◆ Exercise aim ◆
Only lines holding the string "option" are wanted; copy each one from the material.

◆ The input ◆
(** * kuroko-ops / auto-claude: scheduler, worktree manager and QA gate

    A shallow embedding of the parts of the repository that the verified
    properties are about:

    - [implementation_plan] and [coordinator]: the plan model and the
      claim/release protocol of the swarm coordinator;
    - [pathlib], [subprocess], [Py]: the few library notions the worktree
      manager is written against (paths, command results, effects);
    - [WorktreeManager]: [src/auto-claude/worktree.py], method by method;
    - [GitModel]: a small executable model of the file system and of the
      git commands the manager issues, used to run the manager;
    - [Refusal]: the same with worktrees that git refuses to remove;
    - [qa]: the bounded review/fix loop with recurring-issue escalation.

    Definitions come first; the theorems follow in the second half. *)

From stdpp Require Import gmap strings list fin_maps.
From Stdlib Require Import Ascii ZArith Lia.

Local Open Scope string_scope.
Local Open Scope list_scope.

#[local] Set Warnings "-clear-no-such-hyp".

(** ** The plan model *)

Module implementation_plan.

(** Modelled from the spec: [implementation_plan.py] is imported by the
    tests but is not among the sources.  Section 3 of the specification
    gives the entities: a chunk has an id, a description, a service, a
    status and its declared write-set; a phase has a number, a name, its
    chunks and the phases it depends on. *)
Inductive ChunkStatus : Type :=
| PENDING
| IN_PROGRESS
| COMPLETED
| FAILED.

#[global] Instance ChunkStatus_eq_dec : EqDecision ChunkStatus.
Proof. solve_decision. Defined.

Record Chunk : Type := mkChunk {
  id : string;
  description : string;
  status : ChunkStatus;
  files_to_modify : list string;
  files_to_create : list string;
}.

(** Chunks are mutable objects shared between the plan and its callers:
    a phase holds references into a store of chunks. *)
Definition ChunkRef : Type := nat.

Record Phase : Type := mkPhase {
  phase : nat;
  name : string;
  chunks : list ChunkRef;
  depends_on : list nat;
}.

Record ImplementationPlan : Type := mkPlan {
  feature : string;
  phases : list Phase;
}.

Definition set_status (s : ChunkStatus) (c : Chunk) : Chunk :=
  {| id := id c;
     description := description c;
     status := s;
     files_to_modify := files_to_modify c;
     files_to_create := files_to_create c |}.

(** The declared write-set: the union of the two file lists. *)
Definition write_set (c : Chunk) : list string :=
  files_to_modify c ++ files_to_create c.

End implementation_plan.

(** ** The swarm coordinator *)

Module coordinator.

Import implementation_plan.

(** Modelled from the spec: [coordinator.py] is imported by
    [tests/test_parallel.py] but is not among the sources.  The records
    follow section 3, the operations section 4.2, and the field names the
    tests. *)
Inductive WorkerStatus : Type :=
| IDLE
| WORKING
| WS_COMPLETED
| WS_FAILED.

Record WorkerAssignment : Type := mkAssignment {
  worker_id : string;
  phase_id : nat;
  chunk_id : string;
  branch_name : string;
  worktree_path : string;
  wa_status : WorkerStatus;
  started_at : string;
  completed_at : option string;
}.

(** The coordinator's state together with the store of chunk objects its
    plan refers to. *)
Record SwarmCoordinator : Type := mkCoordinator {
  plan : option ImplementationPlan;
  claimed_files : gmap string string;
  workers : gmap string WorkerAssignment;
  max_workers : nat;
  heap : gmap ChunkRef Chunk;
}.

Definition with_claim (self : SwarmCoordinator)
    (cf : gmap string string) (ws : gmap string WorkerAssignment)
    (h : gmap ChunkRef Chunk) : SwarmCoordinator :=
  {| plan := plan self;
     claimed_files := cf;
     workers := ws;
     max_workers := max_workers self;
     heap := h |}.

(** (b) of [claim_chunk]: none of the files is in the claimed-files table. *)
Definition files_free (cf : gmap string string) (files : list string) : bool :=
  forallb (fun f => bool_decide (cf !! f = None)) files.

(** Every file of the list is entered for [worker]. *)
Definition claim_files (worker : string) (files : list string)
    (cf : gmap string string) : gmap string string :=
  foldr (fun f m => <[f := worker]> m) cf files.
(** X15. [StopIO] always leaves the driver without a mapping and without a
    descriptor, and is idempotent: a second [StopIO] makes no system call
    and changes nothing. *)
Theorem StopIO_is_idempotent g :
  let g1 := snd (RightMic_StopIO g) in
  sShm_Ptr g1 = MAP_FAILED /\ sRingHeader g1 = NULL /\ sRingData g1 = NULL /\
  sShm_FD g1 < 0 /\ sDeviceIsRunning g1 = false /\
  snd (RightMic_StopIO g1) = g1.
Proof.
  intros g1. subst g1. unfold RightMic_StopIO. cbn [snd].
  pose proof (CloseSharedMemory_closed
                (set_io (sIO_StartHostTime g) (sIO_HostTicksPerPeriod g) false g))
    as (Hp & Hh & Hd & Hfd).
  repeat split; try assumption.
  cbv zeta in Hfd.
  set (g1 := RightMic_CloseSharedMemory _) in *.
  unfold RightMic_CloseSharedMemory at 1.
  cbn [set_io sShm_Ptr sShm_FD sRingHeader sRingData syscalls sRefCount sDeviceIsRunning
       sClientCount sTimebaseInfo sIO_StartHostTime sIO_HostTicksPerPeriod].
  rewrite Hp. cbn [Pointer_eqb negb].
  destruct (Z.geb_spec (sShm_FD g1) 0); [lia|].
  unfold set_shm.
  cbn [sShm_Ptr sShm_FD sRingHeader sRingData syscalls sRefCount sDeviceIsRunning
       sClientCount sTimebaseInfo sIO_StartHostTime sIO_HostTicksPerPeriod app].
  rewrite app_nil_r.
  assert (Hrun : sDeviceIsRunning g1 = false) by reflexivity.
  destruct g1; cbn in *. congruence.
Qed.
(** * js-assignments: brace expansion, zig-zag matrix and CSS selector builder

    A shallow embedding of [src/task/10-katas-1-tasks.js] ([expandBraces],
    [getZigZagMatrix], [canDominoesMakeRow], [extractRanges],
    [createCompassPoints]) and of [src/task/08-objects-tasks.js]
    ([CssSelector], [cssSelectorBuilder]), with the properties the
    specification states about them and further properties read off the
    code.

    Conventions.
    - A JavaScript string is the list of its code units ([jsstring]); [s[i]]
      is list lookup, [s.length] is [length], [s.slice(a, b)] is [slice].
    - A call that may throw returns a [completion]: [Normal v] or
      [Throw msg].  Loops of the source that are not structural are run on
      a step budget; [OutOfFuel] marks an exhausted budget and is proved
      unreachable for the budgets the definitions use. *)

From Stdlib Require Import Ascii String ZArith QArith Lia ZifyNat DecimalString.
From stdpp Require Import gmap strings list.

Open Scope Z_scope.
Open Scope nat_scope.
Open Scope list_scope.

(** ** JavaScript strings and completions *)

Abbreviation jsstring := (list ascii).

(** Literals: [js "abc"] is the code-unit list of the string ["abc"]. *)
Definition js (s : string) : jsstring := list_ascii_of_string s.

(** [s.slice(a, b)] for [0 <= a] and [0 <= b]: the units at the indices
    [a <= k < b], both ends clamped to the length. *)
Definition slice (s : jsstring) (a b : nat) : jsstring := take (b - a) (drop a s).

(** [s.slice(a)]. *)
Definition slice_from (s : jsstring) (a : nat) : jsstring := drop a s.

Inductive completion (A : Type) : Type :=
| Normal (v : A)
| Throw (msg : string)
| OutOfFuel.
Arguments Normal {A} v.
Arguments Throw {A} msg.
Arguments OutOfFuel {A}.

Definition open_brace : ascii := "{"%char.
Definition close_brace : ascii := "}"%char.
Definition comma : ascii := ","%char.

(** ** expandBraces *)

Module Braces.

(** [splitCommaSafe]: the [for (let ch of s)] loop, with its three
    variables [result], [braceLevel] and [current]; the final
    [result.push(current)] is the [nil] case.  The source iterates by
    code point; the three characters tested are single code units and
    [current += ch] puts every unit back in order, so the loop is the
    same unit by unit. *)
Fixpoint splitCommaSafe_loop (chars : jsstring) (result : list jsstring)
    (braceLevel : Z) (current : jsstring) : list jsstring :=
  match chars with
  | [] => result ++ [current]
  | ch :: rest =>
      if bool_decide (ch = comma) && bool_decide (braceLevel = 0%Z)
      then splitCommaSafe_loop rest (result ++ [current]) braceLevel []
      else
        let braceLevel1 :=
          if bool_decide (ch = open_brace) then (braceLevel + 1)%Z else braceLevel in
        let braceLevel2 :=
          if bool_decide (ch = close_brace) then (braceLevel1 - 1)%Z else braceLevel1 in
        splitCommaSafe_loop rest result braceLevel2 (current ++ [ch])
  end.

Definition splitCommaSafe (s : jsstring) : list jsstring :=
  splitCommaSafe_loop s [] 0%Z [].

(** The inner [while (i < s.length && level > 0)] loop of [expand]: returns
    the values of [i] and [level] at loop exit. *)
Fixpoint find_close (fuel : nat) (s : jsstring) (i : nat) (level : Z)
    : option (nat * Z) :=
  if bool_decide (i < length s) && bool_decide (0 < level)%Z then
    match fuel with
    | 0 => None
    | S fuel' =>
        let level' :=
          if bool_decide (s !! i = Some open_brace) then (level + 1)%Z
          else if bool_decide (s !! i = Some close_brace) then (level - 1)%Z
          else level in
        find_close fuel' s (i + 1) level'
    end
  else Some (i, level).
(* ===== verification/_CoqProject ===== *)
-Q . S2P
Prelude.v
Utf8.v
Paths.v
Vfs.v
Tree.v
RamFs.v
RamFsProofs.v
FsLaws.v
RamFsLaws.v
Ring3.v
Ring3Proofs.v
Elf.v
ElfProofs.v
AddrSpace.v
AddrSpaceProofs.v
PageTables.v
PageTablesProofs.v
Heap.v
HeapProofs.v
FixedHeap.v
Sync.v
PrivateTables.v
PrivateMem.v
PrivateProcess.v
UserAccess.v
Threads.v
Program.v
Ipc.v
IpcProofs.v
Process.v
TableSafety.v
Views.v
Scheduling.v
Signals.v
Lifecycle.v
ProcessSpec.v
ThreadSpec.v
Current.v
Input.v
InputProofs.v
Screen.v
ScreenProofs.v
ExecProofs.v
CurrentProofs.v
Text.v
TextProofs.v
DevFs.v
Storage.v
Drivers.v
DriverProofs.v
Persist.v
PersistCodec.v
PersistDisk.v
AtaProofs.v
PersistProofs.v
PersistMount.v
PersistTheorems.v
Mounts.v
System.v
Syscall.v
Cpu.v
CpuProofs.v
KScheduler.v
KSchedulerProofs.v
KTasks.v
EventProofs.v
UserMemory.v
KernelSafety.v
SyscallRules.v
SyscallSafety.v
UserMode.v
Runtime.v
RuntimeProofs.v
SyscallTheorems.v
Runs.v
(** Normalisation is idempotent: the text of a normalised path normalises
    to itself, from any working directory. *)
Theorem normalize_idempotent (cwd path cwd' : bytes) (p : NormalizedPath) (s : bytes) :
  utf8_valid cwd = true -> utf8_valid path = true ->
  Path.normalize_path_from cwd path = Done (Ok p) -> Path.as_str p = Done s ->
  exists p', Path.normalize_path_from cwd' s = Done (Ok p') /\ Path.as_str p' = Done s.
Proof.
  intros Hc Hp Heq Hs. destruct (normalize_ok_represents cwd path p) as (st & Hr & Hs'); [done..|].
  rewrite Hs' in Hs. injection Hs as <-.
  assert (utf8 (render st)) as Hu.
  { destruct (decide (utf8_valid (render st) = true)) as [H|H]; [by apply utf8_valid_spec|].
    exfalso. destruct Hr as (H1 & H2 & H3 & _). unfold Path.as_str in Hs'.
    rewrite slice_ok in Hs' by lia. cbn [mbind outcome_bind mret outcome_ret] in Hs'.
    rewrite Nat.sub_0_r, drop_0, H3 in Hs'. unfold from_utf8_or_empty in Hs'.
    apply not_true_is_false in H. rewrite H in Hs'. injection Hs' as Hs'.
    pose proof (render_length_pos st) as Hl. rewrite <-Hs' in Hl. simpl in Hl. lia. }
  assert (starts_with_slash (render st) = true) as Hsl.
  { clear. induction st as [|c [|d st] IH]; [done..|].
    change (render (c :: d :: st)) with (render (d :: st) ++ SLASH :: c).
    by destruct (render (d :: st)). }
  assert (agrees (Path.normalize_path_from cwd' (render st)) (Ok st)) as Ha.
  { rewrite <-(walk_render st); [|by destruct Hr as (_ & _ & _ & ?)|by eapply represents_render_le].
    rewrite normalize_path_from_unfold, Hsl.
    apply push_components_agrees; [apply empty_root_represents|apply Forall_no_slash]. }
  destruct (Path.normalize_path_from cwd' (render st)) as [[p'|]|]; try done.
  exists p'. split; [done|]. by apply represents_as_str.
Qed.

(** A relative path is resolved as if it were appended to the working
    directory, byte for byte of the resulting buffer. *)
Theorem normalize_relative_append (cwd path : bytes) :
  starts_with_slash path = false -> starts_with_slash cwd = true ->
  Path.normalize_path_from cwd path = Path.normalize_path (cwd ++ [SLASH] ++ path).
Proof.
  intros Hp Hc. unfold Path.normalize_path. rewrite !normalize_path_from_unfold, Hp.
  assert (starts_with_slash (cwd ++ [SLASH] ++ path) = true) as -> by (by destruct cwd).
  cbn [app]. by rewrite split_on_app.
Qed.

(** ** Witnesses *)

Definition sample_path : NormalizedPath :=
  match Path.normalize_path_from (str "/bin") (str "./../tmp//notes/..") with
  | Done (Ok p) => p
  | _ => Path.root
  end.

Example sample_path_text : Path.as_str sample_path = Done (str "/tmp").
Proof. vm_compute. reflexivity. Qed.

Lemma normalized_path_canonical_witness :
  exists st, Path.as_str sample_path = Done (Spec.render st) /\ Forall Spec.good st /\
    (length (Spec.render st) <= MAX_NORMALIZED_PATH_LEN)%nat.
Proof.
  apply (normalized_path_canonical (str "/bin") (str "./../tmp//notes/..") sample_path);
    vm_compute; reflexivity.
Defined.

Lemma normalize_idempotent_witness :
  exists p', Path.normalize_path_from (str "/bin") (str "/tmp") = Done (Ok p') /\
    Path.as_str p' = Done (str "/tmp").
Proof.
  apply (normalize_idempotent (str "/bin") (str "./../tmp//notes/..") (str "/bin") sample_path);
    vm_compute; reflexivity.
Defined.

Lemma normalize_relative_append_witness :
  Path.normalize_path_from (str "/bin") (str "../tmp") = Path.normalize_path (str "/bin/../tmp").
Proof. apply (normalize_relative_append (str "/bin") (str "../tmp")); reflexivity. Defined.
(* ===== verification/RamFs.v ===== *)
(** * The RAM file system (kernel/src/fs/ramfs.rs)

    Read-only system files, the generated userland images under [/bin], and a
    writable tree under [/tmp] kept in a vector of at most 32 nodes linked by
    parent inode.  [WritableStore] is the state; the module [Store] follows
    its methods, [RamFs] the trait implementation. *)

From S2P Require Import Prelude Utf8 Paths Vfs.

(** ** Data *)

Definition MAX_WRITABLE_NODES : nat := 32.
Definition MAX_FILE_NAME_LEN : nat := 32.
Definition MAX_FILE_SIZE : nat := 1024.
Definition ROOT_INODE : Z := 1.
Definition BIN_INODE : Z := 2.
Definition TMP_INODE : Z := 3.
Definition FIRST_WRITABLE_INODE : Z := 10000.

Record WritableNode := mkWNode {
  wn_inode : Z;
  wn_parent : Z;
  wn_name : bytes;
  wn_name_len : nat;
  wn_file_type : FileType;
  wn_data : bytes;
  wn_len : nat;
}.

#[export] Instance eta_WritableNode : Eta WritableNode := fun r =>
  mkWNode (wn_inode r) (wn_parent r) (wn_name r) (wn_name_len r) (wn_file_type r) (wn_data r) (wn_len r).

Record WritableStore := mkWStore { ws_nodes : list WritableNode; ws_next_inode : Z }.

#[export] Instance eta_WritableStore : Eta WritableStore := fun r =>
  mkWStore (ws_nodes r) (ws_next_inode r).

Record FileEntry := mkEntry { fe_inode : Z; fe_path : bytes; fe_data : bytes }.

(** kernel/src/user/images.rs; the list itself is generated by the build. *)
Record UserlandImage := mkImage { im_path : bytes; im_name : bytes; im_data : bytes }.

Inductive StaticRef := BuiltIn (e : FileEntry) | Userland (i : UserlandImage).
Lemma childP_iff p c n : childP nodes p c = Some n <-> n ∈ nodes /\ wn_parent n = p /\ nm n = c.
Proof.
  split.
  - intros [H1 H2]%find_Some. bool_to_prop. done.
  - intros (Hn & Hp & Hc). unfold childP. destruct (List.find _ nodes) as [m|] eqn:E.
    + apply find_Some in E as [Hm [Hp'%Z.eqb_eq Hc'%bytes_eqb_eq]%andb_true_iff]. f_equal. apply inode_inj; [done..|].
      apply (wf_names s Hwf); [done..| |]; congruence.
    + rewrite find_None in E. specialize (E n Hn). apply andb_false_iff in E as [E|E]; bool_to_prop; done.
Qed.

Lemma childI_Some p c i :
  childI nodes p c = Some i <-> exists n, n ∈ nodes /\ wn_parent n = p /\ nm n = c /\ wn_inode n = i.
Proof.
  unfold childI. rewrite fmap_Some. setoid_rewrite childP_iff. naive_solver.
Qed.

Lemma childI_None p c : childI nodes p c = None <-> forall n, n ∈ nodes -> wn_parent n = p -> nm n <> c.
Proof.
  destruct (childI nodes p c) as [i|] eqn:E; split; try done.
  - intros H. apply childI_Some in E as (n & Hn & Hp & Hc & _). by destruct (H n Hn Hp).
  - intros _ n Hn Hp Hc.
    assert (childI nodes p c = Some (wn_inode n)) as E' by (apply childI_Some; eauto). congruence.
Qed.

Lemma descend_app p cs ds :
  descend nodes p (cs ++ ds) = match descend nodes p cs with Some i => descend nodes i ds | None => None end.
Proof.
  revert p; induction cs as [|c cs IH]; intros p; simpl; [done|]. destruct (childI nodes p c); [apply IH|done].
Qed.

◆ Result below ◆
  completed_at : option string;
  plan : option ImplementationPlan;
    : option (nat * Z) :=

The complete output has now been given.